4.3. Each Trust or its designee shall furnish, or shall cause to be
furnished, to the Company or its designee, each piece of sales literature or
other promotional material in which the Company and/or the Accounts is named,
at least ten (10) Business Days prior to its use. No such material shall be
used if the Company or its designee reasonably objects to such use within
five (5) Business Days after receipt of such material.
4.4. The Trusts and MFD shall not give any information or make any
representations on behalf of the Company or concerning the Company, the
Accounts, or the Policies in connection with the sale of the Policies other
than the information or representations contained in a registration
statement, prospectus, or statement of additional information for the
Policies, as such registration statement, prospectus and statement of
additional information may be amended or supplemented from time to time, or
in reports for the Accounts, or in sales literature or other promotional
material approved by the Company or its designee, except with the permission
of the Company. The Company or its designee agrees to respond to any request
for approval on a prompt and timely basis. The Trust and MFD may not alter
any material so provided by the Company or its designee (including, without
limitation, presenting or delivering such material in a different medium,
E.G., electronic or internet) without the prior written consent of the
Company. The parties hereto agree that this Section 4.4. is neither intended
to designate nor otherwise imply that MFD is an underwriter or distributor of
the Policies.
4.5. The Company and each Trust (or its designee in lieu of the Company or
such Trust, as appropriate) will each provide to the other at least one
complete copy of all registration statements, prospectuses, statements of
additional information, reports, proxy statements, sales literature and other
promotional materials, applications for exemptions, requests for no-action
letters, and all amendments to any of the above, that relate to the Policies,
or to such Trust or its Shares, prior to or contemporaneously with the filing
of such document with the SEC or other regulatory authorities. The Company
and a Trust shall also each promptly inform the other of the results of any
<Page>
examination by the SEC (or other regulatory authorities) that relates to the
Policies, such Trust or its Shares, and the party that was the subject of the
examination shall provide the other party with a copy of relevant portions of
any "deficiency letter" or other correspondence or written report regarding
any such examination.
4.6. No party shall use any other party's names, logos, trademarks or service
marks, whether registered or unregistered, without the prior written consent
of such other party, or after written consent therefore has been revoked,
provided that separate consent is not required under this Section 4.6 to the
extent that consent to use a party's name, logo, trademark or service xxxx in
connection with a particular piece of advertising or sales literature has
previously been given by a party under Sections 4.2 and 4.4 of this
Agreement.

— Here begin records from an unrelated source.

(* ===== verification/RbtreeErase.v ===== *)
(** * RbtreeErase: rebalancing after an erasure, and erasure *)

From stdpp Require Import gmap.
From S2P Require Import Prelude Rbtree RbtreeFacts RbtreeInsert.

(** ** The rotations *)

(** Case 4, which may find stale pointers to the sibling [x] and to [a]. *)
Lemma erase_case4_spec s k d cp p t w x q c2 qa a b :
  nodes s !! p = Some (mk d (up k) cp (root t) w) -> nodes s !! x = Some (mk d q c2 (root b) (root a)) -> rep (nodes s) qa a -> rep (nodes s) x b -> rep (nodes s) p t ->
  repc (nodes s) (root_node s) k p -> uniq (N d cp t p (N d c2 b x a)) -> uniqc k -> keys (N d cp t p (N d c2 b x a)) ## ckeys k -> a <> E ->
  exists s', erase_case4 s d p x (root a) = Ok s' /\ zip s' k (N d cp (N d Black t p b) x (paint Black a)) /\ forall z, z ∉ keys (N d cp t p (N d c2 b x a)) -> z ∉ ckeys k -> nodes s' !! z = nodes s !! z.
Proof.
  intros Hp Hx Ha Hb Ht Hk Huniq Huk Hd Hne. pose proof Huniq as (Vp&P1&P2&P3&Hut&Hux)%uniq_N. apply uniq_N in Hux as (Vx&X1&X2&X3&Hub&Hua). unfold erase_case4. rewrite (node_Ok _ _ _ Hx). cbn [obind]. rewrite child_mk.
  destruct (rotate_spec s k (opp d) p x cp c2 q w qa a b t (paint Black a) b (fun s => let* s := rb_set_parent_color s (root a) x RB_BLACK in if root b =? 0 then Ok s else rb_set_parent s (root b) p) Black) as (s'&Hrun&Hz&Hf); try done.
  - by rewrite mk_opp.
  - by rewrite mk_opp.
  - rewrite !N_opp. done.
  - rewrite !N_opp. done.
  - apply root_paint.
  - apply keys_paint.
  - by apply uniq_paint.
  - intros s2 Ha2 Hb2. destruct (set_parent_color_spec s2 qa a x Black Ha2 Hua Hne) as (s3&Hrun3&Ha3&Hr3&Hs3). change RB_BLACK with (bit Black). rewrite Hrun3. cbn [obind].
    destruct (set_parent_if_spec s3 x b p) as (s4&->&Hb4&Hr4&Hs4); [eapply rep_frame; [|exact Hb2]; intros z Hz; apply Hs3; sets|done|by right|]. exists s4. split; [done|]. split; [eapply rep_frame; [|exact Ha3]; intros z Hz; rewrite keys_paint in Hz; apply Hs4; sets|]. split; [done|]. split; [congruence|].
    intros z Hz. rewrite Hs4 by sets. apply Hs3. sets.
  - exists s'. rewrite !N_opp in Hz. rewrite !N_opp in Hf. split; [|split; [exact Hz|exact Hf]]. unfold rotate in Hrun. rewrite opp_opp in Hrun. destruct (update s p (set_child (opp d) (root b))) as [s1| |]; [|done|done]. cbn [obind] in *. destruct (update s1 x (set_child d p)) as [s2| |]; [|done|done]. cbn [obind] in *.
    destruct (rb_set_parent_color s2 (root a) x RB_BLACK) as [s3| |]; [|done|done]. cbn [obind] in *. exact Hrun.
Qed.

(** Case 1: the sibling is red. *)
Lemma erase_case1_spec s k d cp p t x b a : zip s k (N d cp t p (N d Red b x a)) -> b <> E -> hue b = Black ->
  exists s', erase_case1 s d p x = Ok (s', root b) /\ zip s' k (N d cp (N d Red t p b) x a) /\ forall z, z ∉ keys (N d cp t p (N d Red b x a)) -> z ∉ ckeys k -> nodes s' !! z = nodes s !! z.
Proof.
  intros (Hr&Hk&Huniq&Huk&Hd) Hne Hhb. apply rep_N in Hr as (Hp&Ht&Hr). apply rep_N in Hr as (Hx&Hb&Ha). rewrite !root_N in *. pose proof Huniq as (Vp&P1&P2&P3&Hut&Hux)%uniq_N. apply uniq_N in Hux as (Vx&X1&X2&X3&Hub&Hua). unfold erase_case1. rewrite (node_Ok _ _ _ Hx). cbn [obind]. rewrite child_mk.
  destruct (rotate_spec s k (opp d) p x cp Red p x x a b t a b (fun s => rb_set_parent_color s (root b) p RB_BLACK) Red) as (s'&Hrun&Hz&Hf); try done.
  - by rewrite mk_opp.
  - by rewrite mk_opp.
  - rewrite !N_opp. done.
  - rewrite !N_opp. done.
  - intros s2 Ha2 Hb2. change RB_BLACK with (bit Black). destruct (set_parent_color_spec s2 x b p Black Hb2 Hub Hne) as (s3&->&Hb3&Hr3&Hs3). rewrite paint_black in Hb3 by done. exists s3. split; [done|]. split; [eapply rep_frame; [|exact Ha2]; intros z Hz; apply Hs3; sets|]. split; [done|]. split; [done|]. intros z Hz. apply Hs3. sets.
  - exists s'. rewrite !N_opp in Hz. rewrite !N_opp in Hf. split; [|split; [exact Hz|exact Hf]]. unfold rotate in Hrun. rewrite opp_opp in Hrun. destruct (update s p (set_child (opp d) (root b))) as [s1| |]; [|done|done]. cbn [obind] in *. destruct (update s1 x (set_child d p)) as [s2| |]; [|done|done]. cbn [obind] in *.
    destruct (rb_set_parent_color s2 (root b) p RB_BLACK) as [s3| |]; [|done|done]. cbn [obind] in *. change (bit Red) with RB_RED in Hrun. by rewrite Hrun.
Qed.

(** Cases 3 and 4: the near child [y] of the sibling is red, the far one black. *)
Lemma erase_case3_spec s k d cp p t x y b c a : zip s k (N d cp t p (N d Black (N d Red b y c) x a)) -> hue c = Black ->
  exists s', (let* (s, tmp1, sibling) := erase_case3 s d p x y in erase_case4 s d p sibling tmp1) = Ok s' /\ zip s' k (N d cp (N d Black t p b) y (N d Black c x a)) /\
    forall z, z ∉ keys (N d cp t p (N d Black (N d Red b y c) x a)) -> z ∉ ckeys k -> nodes s' !! z = nodes s !! z.
Proof.
  intros (Hr&Hk&Huniq&Huk&Hd) Hhc. apply rep_N in Hr as (Hp&Ht&Hr). apply rep_N in Hr as (Hx&Hr&Ha). apply rep_N in Hr as (Hy&Hb&Hc). rewrite !root_N in *. pose proof Huniq as (Vp&P1&P2&P3&Hut&Hux)%uniq_N. apply uniq_N in Hux as (Vx&X1&X2&X3&Huy&Hua). apply uniq_N in Huy as (Vy&Y1&Y2&Y3&Hub&Huc).
  assert (Hpx : p <> x) by sets. assert (Hpy : p <> y) by sets. assert (Hxy : x <> y) by sets. unfold erase_case3. rewrite (node_Ok _ _ _ Hy). cbn [obind]. rewrite child_opp_mk, (update_Ok _ _ _ _ Hx), set_child_mk. cbn [obind].
  rewrite (update_Ok (RbRoot _ _) y (mk d x Red (root b) (root c))) by (cbn [nodes]; by rewrite lookup_insert_ne). rewrite set_child_opp_mk. cbn [obind nodes root_node]. rewrite (update_Ok (RbRoot _ _) p (mk d (up k) cp (root t) x)) by (cbn [nodes]; by rewrite !lookup_insert_ne). rewrite set_child_opp_mk. cbn [obind nodes root_node]. set (h3 := <[p := _]> _).
  assert (H3 : forall z, z <> p -> z <> x -> z <> y -> h3 !! z = nodes s !! z) by (intros z Z1 Z2 Z3; unfold h3; by rewrite !lookup_insert_ne).
  destruct (set_black_if_spec (RbRoot h3 (root_node s)) y c x) as (s4&->&Hc4&Hr4&Hs4); [cbn [nodes]; eapply rep_frame; [|exact Hc]; intros z Hz; apply H3; sets|done|done|]. cbn [obind nodes root_node] in *.
  assert (H4 : forall z, z <> p -> z <> x -> z <> y -> z ∉ keys c -> nodes s4 !! z = nodes s !! z) by (intros z Z1 Z2 Z3 Z4; rewrite Hs4 by done; by apply H3).
  assert (Hx4 : nodes s4 !! x = Some (mk d p Black (root c) (root a))) by (rewrite Hs4 by sets; unfold h3; by rewrite lookup_insert_ne, lookup_insert_ne, lookup_insert_eq by done).
  assert (Hun : uniq (N d Black c x a)) by uniqs.
  destruct (erase_case4_spec s4 k d cp p t y y x Red p (N d Black c x a) b) as (s'&Hrun&Hz&Hf).
  - rewrite Hs4 by sets. unfold h3. by rewrite lookup_insert_eq.
  - rewrite Hs4 by sets. unfold h3. rewrite lookup_insert_ne, lookup_insert_eq by done. by rewrite root_N.
  - apply rep_N. split; [done|]. split; [done|]. eapply rep_frame; [|exact Ha]. intros z Hz. apply H4; sets.
  - eapply rep_frame; [|exact Hb]. intros z Hz. apply H4; sets.
  - eapply rep_frame; [|exact Ht]. intros z Hz. apply H4; sets.
  - rewrite Hr4. eapply repc_frame; [|exact Hk]. intros z Hz. apply H4; sets.
  - uniqs.
  - done.
  - rewrite !keys_N. sets.
  - by destruct d.
  - exists s'. rewrite root_N in Hrun. split; [exact Hrun|]. replace (paint Black (N d Black c x a)) with (N d Black c x a) in Hz by (by destruct d). split; [exact Hz|]. intros z Hz1 Hz2. rewrite Hf; [apply H4; sets|rewrite !keys_N; sets|done].
Qed.

(** ** The loop *)

Lemma is_black_at_spec s q t : rep (nodes s) q t -> uniq t -> pointer q -> is_black_at s (root t) = Ok (isblack (hue t)).
Proof.
  intros Hr Hu Hq. unfold is_black_at. rewrite root_E by done. destruct t as [|c l x r]; [done|]. destruct Hr as (Hx&_). simpl. rewrite (node_Ok _ _ _ Hx). cbn [obind]. by rewrite is_black_mk.
Qed.

Lemma elements_far d c1 c2 c3 c4 t p b x a a' : elements a' = elements a -> elements (N d c1 (N d c2 t p b) x a') = elements (N d c3 t p (N d c4 b x a)).
Proof. intros Ha. rewrite !elements_N, Ha. destruct d; simpl; by rewrite <- ?app_assoc. Qed.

The Company shall not use in advertising, publicly or otherwise
the name of the Trusts, MFD or any of their affiliates nor any trade name,
trademark, trade device, service xxxx, symbol or any abbreviation,
contraction or simulation thereof of the Trusts, MFD, or their affiliates
without the prior written consent of the Trust or MFD in each instance. The
Trusts and MFD shall not use in advertising, publicly or otherwise the name
of the Company or any of its affiliates nor any trade name, trademark, trade
device, service xxxx, symbol or any abbreviation, contraction or simulation
thereof of the Company or its affiliates without the prior written consent of
the Company in each instance.
4.7. Each Trust and MFD will provide the Company with as much notice as is
reasonably practicable of any proxy solicitation for any Portfolio, and of
any material change in such Trust's registration statement, particularly any
change resulting in change to the registration statement or prospectus or
statement of additional information for any Account. The Trust and MFD will
cooperate with the Company so as to enable the Company to solicit proxies
from Policy owners or to make changes to its prospectus, statement of
additional information or registration statement, in an orderly manner. Each
Trust and MFD will make reasonable efforts to attempt to have changes
affecting Policy prospectuses become effective simultaneously with the annual
updates for such prospectuses.
4.8. For purpose of this Article IV and Article VIII, the phrase "sales
literature or other promotional material" includes but is not limited to
advertisements (such as material published, or designed for use in, a
newspaper, magazine, or other periodical, radio, television, telephone or
tape recording, videotape display, signs or billboards, motion pictures, or
other public media), and sales literature (such as brochures, circulars,
reprints or excerpts or any other advertisement, sales literature, or
published articles), distributed or made generally available to customers or
the public, educational or training materials or communications distributed
or made generally available to some or all agents or employees.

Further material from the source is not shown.